● Task directions: Search term "unfold": please show all lines in the listing that contain it.
[[ Records supplied, beginning ]]
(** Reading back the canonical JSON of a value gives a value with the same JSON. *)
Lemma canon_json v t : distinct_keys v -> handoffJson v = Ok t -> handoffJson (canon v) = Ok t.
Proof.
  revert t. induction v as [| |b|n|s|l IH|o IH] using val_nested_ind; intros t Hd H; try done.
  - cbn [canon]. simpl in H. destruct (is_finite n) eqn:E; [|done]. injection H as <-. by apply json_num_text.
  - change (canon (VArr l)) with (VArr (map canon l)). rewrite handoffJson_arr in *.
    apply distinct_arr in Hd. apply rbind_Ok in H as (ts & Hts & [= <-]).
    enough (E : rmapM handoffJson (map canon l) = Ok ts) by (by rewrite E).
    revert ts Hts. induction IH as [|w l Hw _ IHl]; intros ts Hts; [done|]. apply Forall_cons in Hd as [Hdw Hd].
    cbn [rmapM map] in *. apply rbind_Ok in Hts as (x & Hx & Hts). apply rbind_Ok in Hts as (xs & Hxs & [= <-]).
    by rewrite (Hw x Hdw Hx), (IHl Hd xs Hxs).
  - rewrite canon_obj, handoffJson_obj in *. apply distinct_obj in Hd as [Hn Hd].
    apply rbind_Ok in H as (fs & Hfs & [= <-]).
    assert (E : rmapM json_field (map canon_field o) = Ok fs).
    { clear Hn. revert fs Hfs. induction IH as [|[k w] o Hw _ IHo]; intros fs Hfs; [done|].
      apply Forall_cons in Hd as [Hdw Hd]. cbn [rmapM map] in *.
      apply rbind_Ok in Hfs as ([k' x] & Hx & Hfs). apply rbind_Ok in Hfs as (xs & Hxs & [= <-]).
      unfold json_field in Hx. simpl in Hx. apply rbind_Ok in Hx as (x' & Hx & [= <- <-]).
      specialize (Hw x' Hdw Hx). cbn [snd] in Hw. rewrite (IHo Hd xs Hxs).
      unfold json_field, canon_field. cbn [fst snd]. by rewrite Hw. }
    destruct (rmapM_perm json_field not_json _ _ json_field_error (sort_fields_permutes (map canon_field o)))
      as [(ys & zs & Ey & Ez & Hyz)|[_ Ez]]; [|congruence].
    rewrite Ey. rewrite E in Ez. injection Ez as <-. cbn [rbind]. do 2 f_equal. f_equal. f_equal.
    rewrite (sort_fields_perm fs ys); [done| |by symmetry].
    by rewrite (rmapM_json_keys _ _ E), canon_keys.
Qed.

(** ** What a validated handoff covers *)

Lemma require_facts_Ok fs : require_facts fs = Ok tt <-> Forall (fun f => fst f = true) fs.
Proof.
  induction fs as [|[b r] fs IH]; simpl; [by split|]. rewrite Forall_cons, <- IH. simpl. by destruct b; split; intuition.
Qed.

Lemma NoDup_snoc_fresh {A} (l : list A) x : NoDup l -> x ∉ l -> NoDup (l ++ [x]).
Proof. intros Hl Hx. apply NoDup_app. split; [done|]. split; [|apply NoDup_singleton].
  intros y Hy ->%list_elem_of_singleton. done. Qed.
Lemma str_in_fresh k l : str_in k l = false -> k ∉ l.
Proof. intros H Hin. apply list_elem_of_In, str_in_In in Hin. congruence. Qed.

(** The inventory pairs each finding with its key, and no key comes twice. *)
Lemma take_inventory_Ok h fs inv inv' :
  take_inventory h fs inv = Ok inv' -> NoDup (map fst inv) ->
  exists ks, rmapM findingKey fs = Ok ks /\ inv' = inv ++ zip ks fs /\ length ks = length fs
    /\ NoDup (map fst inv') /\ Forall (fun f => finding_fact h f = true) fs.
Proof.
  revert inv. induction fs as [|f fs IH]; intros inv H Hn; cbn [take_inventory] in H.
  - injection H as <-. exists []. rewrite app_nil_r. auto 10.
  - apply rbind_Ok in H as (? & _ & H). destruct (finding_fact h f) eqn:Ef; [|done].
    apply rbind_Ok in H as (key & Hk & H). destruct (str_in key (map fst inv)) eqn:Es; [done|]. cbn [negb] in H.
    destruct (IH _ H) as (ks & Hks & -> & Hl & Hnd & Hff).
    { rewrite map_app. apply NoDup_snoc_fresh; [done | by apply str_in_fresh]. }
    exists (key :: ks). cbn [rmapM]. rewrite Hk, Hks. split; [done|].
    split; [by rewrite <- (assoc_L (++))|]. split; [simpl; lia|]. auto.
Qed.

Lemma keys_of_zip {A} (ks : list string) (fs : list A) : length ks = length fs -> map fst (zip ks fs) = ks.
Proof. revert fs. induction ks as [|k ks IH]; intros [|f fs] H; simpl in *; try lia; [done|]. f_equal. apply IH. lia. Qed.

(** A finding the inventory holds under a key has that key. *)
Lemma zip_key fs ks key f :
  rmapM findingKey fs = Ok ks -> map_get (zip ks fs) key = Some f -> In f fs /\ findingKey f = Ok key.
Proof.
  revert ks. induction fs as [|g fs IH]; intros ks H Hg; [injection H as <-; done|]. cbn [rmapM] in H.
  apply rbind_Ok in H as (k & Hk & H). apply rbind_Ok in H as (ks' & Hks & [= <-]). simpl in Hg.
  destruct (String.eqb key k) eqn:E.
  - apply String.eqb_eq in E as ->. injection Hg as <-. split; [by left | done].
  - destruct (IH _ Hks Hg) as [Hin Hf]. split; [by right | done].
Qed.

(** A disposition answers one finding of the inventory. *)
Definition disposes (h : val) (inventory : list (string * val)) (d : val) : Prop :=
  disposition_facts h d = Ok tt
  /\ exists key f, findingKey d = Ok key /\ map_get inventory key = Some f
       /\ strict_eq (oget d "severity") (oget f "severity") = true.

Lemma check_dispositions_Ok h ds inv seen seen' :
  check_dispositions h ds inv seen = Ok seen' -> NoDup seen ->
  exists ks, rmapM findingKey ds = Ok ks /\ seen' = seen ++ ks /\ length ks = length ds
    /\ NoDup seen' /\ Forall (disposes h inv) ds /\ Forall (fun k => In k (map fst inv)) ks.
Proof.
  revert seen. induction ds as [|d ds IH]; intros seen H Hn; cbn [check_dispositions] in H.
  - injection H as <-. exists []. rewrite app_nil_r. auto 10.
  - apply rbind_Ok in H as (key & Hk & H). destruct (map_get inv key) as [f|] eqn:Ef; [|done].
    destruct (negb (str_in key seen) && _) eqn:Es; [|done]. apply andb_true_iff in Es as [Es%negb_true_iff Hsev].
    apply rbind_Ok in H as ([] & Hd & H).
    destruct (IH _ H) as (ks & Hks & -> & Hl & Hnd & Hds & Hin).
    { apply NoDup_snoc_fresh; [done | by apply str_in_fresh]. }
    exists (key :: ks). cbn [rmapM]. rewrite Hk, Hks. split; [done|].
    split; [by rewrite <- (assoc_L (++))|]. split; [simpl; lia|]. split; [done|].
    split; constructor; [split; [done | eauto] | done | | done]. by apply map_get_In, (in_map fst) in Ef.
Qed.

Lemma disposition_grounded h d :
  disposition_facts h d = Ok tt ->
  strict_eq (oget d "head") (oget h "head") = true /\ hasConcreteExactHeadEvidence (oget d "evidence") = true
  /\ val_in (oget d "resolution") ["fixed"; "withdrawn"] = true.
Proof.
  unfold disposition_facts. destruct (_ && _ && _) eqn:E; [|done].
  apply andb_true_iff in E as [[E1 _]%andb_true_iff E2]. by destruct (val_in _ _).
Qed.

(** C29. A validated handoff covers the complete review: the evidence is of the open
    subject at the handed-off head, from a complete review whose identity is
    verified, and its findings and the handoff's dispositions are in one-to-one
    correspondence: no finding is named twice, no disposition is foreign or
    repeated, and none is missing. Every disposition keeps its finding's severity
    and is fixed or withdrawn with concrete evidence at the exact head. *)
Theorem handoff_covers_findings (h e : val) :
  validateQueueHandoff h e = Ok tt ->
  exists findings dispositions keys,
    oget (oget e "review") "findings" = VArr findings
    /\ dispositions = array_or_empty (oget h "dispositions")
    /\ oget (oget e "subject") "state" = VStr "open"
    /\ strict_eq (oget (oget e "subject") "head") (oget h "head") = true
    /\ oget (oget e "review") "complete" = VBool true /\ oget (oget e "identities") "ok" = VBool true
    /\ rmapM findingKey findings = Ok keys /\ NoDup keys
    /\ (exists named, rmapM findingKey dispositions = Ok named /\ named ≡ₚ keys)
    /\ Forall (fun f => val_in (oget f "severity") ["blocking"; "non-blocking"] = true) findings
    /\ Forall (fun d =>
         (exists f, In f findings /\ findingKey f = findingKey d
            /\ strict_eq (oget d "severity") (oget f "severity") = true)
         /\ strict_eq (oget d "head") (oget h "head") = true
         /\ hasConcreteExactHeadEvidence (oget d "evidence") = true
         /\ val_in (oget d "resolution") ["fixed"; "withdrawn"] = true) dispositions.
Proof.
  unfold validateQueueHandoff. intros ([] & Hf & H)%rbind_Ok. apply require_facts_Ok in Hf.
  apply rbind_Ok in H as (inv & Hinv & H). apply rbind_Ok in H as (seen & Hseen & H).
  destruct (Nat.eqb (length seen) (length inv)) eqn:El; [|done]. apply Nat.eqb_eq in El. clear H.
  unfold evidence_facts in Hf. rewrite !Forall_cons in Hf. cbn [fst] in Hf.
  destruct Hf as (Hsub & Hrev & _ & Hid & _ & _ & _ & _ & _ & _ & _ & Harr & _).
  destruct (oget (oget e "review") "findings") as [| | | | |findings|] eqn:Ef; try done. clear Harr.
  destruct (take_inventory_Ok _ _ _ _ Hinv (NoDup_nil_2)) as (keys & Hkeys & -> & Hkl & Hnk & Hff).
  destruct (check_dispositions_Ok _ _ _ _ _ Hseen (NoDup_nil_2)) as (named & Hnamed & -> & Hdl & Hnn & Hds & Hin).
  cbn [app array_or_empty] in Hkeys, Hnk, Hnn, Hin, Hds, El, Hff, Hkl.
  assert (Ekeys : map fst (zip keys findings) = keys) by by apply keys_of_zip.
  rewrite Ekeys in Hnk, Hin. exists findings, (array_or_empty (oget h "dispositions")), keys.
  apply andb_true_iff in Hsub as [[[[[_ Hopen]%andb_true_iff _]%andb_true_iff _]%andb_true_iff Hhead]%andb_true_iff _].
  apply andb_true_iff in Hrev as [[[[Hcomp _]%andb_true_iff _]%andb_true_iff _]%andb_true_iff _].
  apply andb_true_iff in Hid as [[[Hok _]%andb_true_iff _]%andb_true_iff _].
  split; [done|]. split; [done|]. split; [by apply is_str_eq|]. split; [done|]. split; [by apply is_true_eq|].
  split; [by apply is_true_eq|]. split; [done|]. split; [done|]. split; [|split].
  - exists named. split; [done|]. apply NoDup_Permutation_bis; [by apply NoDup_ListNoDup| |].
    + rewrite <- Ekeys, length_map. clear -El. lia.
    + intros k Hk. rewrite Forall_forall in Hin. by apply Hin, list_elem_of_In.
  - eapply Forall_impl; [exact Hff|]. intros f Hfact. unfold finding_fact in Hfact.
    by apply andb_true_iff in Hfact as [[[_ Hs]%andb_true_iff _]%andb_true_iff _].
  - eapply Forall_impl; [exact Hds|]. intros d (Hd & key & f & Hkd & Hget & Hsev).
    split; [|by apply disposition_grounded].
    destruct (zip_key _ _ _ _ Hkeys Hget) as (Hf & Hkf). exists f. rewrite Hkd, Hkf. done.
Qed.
[[ Records supplied, end ]]
● The answer:
      unfold json_field in Hx. simpl in Hx. apply rbind_Ok in Hx as (x' & Hx & [= <- <-]).
      unfold json_field, canon_field. cbn [fst snd]. by rewrite Hw. }
  unfold disposition_facts. destruct (_ && _ && _) eqn:E; [|done].
  unfold validateQueueHandoff. intros ([] & Hf & H)%rbind_Ok. apply require_facts_Ok in Hf.
  unfold evidence_facts in Hf. rewrite !Forall_cons in Hf. cbn [fst] in Hf.
  - eapply Forall_impl; [exact Hff|]. intros f Hfact. unfold finding_fact in Hfact.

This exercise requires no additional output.